O facto de estarem a ser discutidas no plenário todas as petições que chegam ao Parlamento com mais de quatro mil assinaturas – mesmo aquelas com temas com- pletamente fora das competências parlamentares – já foi objeto, várias vezes, de referências críticas nas reuniões internas dos deputados, nomeadamente na conferência de líderes parlamentares. A propósito da que será hoje discutida no plenário, os chefes das bancadas e o presidente da Assembleia da República já referiram a necessidade de “revisitar” os procedimentos parlamentares. Não estará em causa – pelo menos de acordo com aquilo que o DN ouviu de várias bancadas, nomeadamente PS e PSD (mas também o PCP ou o PEV ) – mudar a lei, antes alterar comportamentos dentro da lei que existe.
Progressivamente, foi-se instalando no Parlamento um comportamento do tipo “via verde” para que todas as petições chegadas a São Bento com mais de 4000 assinaturas subissem automaticamente ao plenário para discussão – independentemente do tema. Isso levou a agendamento de textos que os próprios deputados – independentemente das cores partidárias – não levam a sério. Por exemplo, uma petição denunciando os chemtrails (a teoria, altamente valorizada pelos grupos conspiracionistas que abundam na internet, segundo a qual o rasto deixado no céu pelos aviões são de produtos químicos e não de vapor de água condensado). Na discussão no plenário, resumida a seis minutos, os deputados disseram todos que não há qualquer evidência científica da veracidade da tese. Mas ao mesmo tempo sublinharam também que o plenário não podia deixar de dar uma resposta às mais de quatro mil pessoas que assinaram a petição. É que, como resume ao DN o deputado do PS Pedro Delgado Alves, “custa à Assembleia da República mandar para trás uma petição que revela mobilização cívica”.

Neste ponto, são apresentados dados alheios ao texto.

(** The walk of the trim: it passes context updates only, as many as there are. *)
Lemma trim_spec first snapshot cut clears :
  first <= cut <= length snapshot ->
  exists k, trim (cut - first) snapshot cut clears =
      (k, clears || existsb mixed_bundle (drop k (take cut snapshot))) /\
    first <= k <= cut /\ forallb context_update (drop k (take cut snapshot)) = true /\
    (first < k -> exists i, snapshot !! (k - 1) = Some i /\ context_update i = false).
Proof.
  remember (cut - first) as steps eqn:Es. revert cut clears Es.
  induction steps as [|steps IH]; intros cut clears Es Hb; cbn [trim_pre_turn_context_updates].
  { exists cut. rewrite drop_ge, orb_false_r by (rewrite length_take; lia). split_and!; try done; lia. }
  destruct (lookup_lt_is_Some_2 snapshot (cut - 1) ltac:(lia)) as [i Hi]. rewrite Hi.
  assert (forall k, k <= cut - 1 ->
    drop k (take cut snapshot) = drop k (take (cut - 1) snapshot) ++ [i]) as Hsn.
  { intros k Hk. replace cut with (S (cut - 1)) at 1 by lia.
    rewrite (take_S_r _ _ _ Hi), drop_app_le by (rewrite length_take; lia). done. }
  assert (context_update i = false ->
    (cut, clears) = (cut, clears || existsb mixed_bundle (drop cut (take cut snapshot))) /\
    first <= cut <= cut /\ forallb context_update (drop cut (take cut snapshot)) = true /\
    (first < cut -> exists i, snapshot !! (cut - 1) = Some i /\ context_update i = false)) as Hstop.
  { intros E. rewrite drop_ge, orb_false_r by (rewrite length_take; lia).
    split_and!; try done; try lia. intros _. eauto. }
  assert (forall c, context_update i = true -> c = clears || mixed_bundle i ->
    exists k, trim steps snapshot (cut - 1) c =
      (k, clears || existsb mixed_bundle (drop k (take cut snapshot))) /\
    first <= k <= cut /\ forallb context_update (drop k (take cut snapshot)) = true /\
    (first < k -> exists i, snapshot !! (k - 1) = Some i /\ context_update i = false)) as Hgo.
  { intros c Hu ->. destruct (IH (cut - 1) (clears || mixed_bundle i) ltac:(lia) ltac:(lia))
      as (k & -> & Hk & Hall & Hnext). exists k. rewrite Hsn by lia.
    rewrite existsb_app, forallb_app, Hall. simpl. rewrite Hu, orb_false_r.
    split_and!; try done; try lia. f_equal. destruct clears, (mixed_bundle i); simpl; try done;
      by rewrite ?orb_true_r, ?orb_false_r. }
  destruct i as [id role content phase| | | | | | | | | | | | | |];
    try (eexists; apply Hstop; done).
  destruct (bool_decide (role = _) && is_contextual_dev_message_content content) eqn:Ed.
  - apply Hgo; simpl; by rewrite Ed.
  - destruct (bool_decide (role = $"user") && _) eqn:Eu.
    + apply Hgo; simpl; rewrite Ed, ?Eu; [done|by rewrite orb_false_r].
    + eexists. apply Hstop. simpl. by rewrite Ed, Eu.
Qed.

Acontece que, pelo meio, entre assuntos próprios das agendas conspiracionistas ou assuntos de facto relevantes – a eutanásia, por exemplo –, os deputados mobilizam o seu esforço e o seu tempo muitas vezes escusadamente, esforço e tempo dos serviços parlamentares que fazem as primeiras triagens dos documentos que chegam à Assembleia (e tanto podem ser petições de um peticionário só ou de milhares deles). Sintetiza Carlos Abreu Amorim, vice-presidente da bancada do PSD: “A Assembleia da República não pode discutir tudo e um par de botas.” E dá o exemplo de uma petição que pedia, em 2014, o afastamento de José Sócrates do comentário político na RTP 1 – algo, evidentemente, totalmente alheio a qualquer poder político (parlamentar ou outro).

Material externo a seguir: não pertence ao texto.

Record TurnAborted := mkAborted { guidance : str }.
#[global] Instance turn_aborted_fragment : ContextualUserFragment TurnAborted := {
  role := fun _ => $"user";
  type_markers := ($"<turn_aborted>", $"</turn_aborted>");
  matches_text := matches_by_markers ($"<turn_aborted>", $"</turn_aborted>");
  fragment_body := fun x => nl ++ guidance x ++ nl;
}.

(** [AdditionalContextUserFragment]: the closing tag repeats the key. *)
Definition MAX_ADDITIONAL_CONTEXT_VALUE_TOKENS : N := 1000.
Definition clipped (value : str) : str :=
  from_option fst [] (truncate_middle_with_token_budget value MAX_ADDITIONAL_CONTEXT_VALUE_TOKENS).
Definition additional_context_body (key value : str) : str :=
  key ++ $">" ++ clipped value ++ $"</external_" ++ key.
Definition matches_additional_context (text : str) : bool :=
  match Str.strip_prefix $"<external_" (Str.trim text) with
  | None => false
  | Some rest =>
      match Str.split_once (ch ">") rest with
      | None => false
      | Some (key, value_and_close) => Str.ends_with ($"</external_" ++ key ++ $">") value_and_close
      end
  end.
Record AdditionalContextUserFragment := mkAdditionalUser { key : str; value : str }.
#[global] Instance additional_user_fragment : ContextualUserFragment AdditionalContextUserFragment := {
  role := fun _ => $"user";
  type_markers := ($"<external_", $">");
  matches_text := matches_additional_context;
  fragment_body := fun x => additional_context_body (key x) (value x);
}.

Assim, acrescenta Heloísa Apolónia, do PEV, o que importa é “afinar os procedimentos” mas tendo a Assembleia da República sempre o cuidado de ser “pedagógica” com os cidadãos que exercem os seus direitos junto dos deputados. Dito de outra forma: o Parlamento, segundo a deputada ecologista, não pode simplesmente meter na gaveta as petições que acha desconformes aos seus poderes; tem também de se esforçar para explicar aos dinamizadores dessas iniciativas porque o fez. E, se necessário e possível, reencaminhar essas pretensões para os departamentos públicos competentes fazendo-lhes o mapa dos procedimentos.
Hoje, quanto à petição que não quer que o futuro aeroporto do Montijo tenha o nome de Mário Soares, o que estará em causa, mais uma vez, é o plenário discutir, com dois minutos por cada grupo parlamentar, uma pretensão em relação à qual a Assembleia nada pode fazer (senão reencaminhar para o governo, que foi quem decidiu).

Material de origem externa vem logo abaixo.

(* ===== verification/Resume.v ===== *)
(** Resuming a thread: unless rollbacks drop every checkpoint, the transcript rebuilt by the
    scan from the newest item and the replay of the rest is the one a replay of the whole
    rollout gives. *)
From Stdlib Require Import Sorted.
From S2P Require Import Prelude HeadTailBuffer Truncate ContextHistory Transcript Fragments Rollout.

Module Resume.
Import Truncate History Transcript Fragments Rollout.

Section resume.
Context {Settings AgentStatus : Type}.
Context (format_4 : SpecFloat.spec_float -> str) (notification_json : str -> AgentStatus -> str).
Context (parse_hook_prompt_xml : str -> option HookPromptFragment).
Context (inter_agent_json : str -> option bool).

#[local] Abbreviation Item := (RolloutItem Settings).
#[local] Abbreviation Manager := (ContextManager (TurnContextItem := TurnContextItem Settings)).
#[local] Abbreviation replay :=
  (Rollout.replay format_4 notification_json parse_hook_prompt_xml inter_agent_json).
#[local] Abbreviation scan_item :=
  (Rollout.scan_item format_4 notification_json parse_hook_prompt_xml inter_agent_json).
#[local] Abbreviation scan_loop :=
  (Rollout.scan_loop format_4 notification_json parse_hook_prompt_xml inter_agent_json).
#[local] Abbreviation scan_rollout :=
  (Rollout.scan_rollout format_4 notification_json parse_hook_prompt_xml inter_agent_json).
#[local] Abbreviation reconstruct :=
  (reconstruct_history_from_rollout format_4 notification_json parse_hook_prompt_xml inter_agent_json).

(** ** The replay *)

Lemma select_messages_total l n : is_Some (select_messages l n).
Proof.
  revert n. induction l as [|m l IH]; intros n; cbn [select_messages]; [done|].
  destruct (n =? 0)%N; [done|].
  destruct (approx_token_count m <=? n)%N.
  - by destruct (IH (HeadTail.saturating_sub n (approx_token_count m))) as [s ->].
  - by destruct (truncate_text_total m (Tokens n)) as [t ->].
Qed.

Lemma build_compacted_total h ms t : is_Some (build_compacted_history h ms t).
Proof.
  unfold build_compacted_history, build_compacted_history_with_limit.
  destruct (0 <? COMPACT_USER_MESSAGE_MAX_TOKENS)%N; [|done].
  by destruct (select_messages_total (rev ms) COMPACT_USER_MESSAGE_MAX_TOKENS) as [s ->].
Qed.

Lemma drop_turns_items p q (m m' : Manager) n :
  History.items m = History.items m' ->
  History.items (drop_last_n_user_turns p q m n) = History.items (drop_last_n_user_turns p q m' n).
Proof.
  intros E. unfold drop_last_n_user_turns. destruct (n =? 0)%N; [done|]. rewrite E.
  destruct (user_message_positions _ _ _); [done|]. by destruct (trim_pre_turn_context_updates _ _ _ _ _).
Qed.

(** A replay always succeeds, and only the items it starts from matter. *)
Lemma replay_same policy l (m m' : Manager) b b' :
  History.items m = History.items m' ->
  exists r r' f f', replay policy l m b = Some (r, f) /\ replay policy l m' b' = Some (r', f') /\
    History.items r = History.items r'.
Proof.
  revert m m' b b'. induction l as [|x l IH]; intros m m' b b' E; cbn [Rollout.replay].
  { by exists m, m', b, b'. }
  destruct x as [|i|c|c|[]]; try (by apply IH).
  - cbn [record_items]. destruct (is_api_message i); cbn [negb]; [|by apply IH].
    destruct (process_item_total i policy) as (i' & -> & _). cbn [mbind option_bind].
    apply IH. simpl. by rewrite E.
  - destruct (replacement_history c); [by apply IH|]. rewrite E.
    destruct (build_compacted_total []
      (collect_user_messages format_4 notification_json parse_hook_prompt_xml (History.items m'))
      (compacted_message c)) as [h ->]. by apply IH.
  - apply IH. by apply drop_turns_items.
Qed.

Lemma rollout_replay_app policy l1 l2 (m : Manager) b :
  replay policy (l1 ++ l2) m b =
  match replay policy l1 m b with Some (m', b') => replay policy l2 m' b' | None => None end.
Proof.
  revert m b. induction l1 as [|x l1 IH]; intros m b; [done|].
  cbn [app Rollout.replay]. destruct x as [|i|c|c|[]]; try apply IH.
  - destruct (record_items m [i] policy); [apply IH|done].
  - destruct (replacement_history c); [apply IH|]. destruct (build_compacted_history _ _ _); [apply IH|done].
Qed.

(** ** Checkpoints *)

(** A compaction that stores the history it leaves. *)
Definition checkpoint (x : Item) : option (list ResponseItem) :=
  match x with Compacted c => replacement_history c | _ => None end.
Definition is_checkpoint (x : Item) : bool :=
  match checkpoint x with Some _ => true | None => false end.
Definition is_rollback (x : Item) : bool :=
  match x with EventLine (ThreadRolledBack _) => true | _ => false end.

(** From a checkpoint on, what came before does not matter. *)
Lemma replay_from_checkpoint policy l i x h (m m' : Manager) b b' :
  l !! i = Some x -> checkpoint x = Some h -> History.items m' = h ->
  exists r r' f f', replay policy l m b = Some (r, f) /\
    replay policy (drop (S i) l) m' b' = Some (r', f') /\ History.items r = History.items r'.
Proof.
  intros Hi Hx Hm.
  assert (replay policy l m b = replay policy (take i l ++ x :: drop (S i) l) m b) as ->
    by (by rewrite (take_drop_middle l i x Hi)).
  rewrite rollout_replay_app.
  destruct (replay_same policy (take i l) m m b b eq_refl) as (p & _ & f & _ & -> & _ & _).
  destruct x as [|j|c|c|e]; try done. cbn [Rollout.replay]. simpl in Hx. rewrite Hx.
  apply replay_same. simpl. by rewrite Hm.
Qed.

Há também problemas de linguagem no texto que provocam incomodidade entre os deputados. Na petição, Mário Soares é tratado como “fulano”. Antes de o texto chegar ao plenário, uma comissão ouviu não só o principal dinamizador da iniciativa (que sugeriu outros nomes para o aeroporto, como Sacadura Cabral ou Gago Coutinho, Salgueiro Maia ou Jaime Neves) como o próprio presidente da Câmara do Montijo, o qual considerou a petição “extemporânea” por nada estar consolidado quanto à localização de um novo aeroporto na Área Metropolitana de Lisboa. O relator da comissão, um socialista, considerou que o texto reunia condições formais para ele subir a plenário. É o que hoje acontecerá.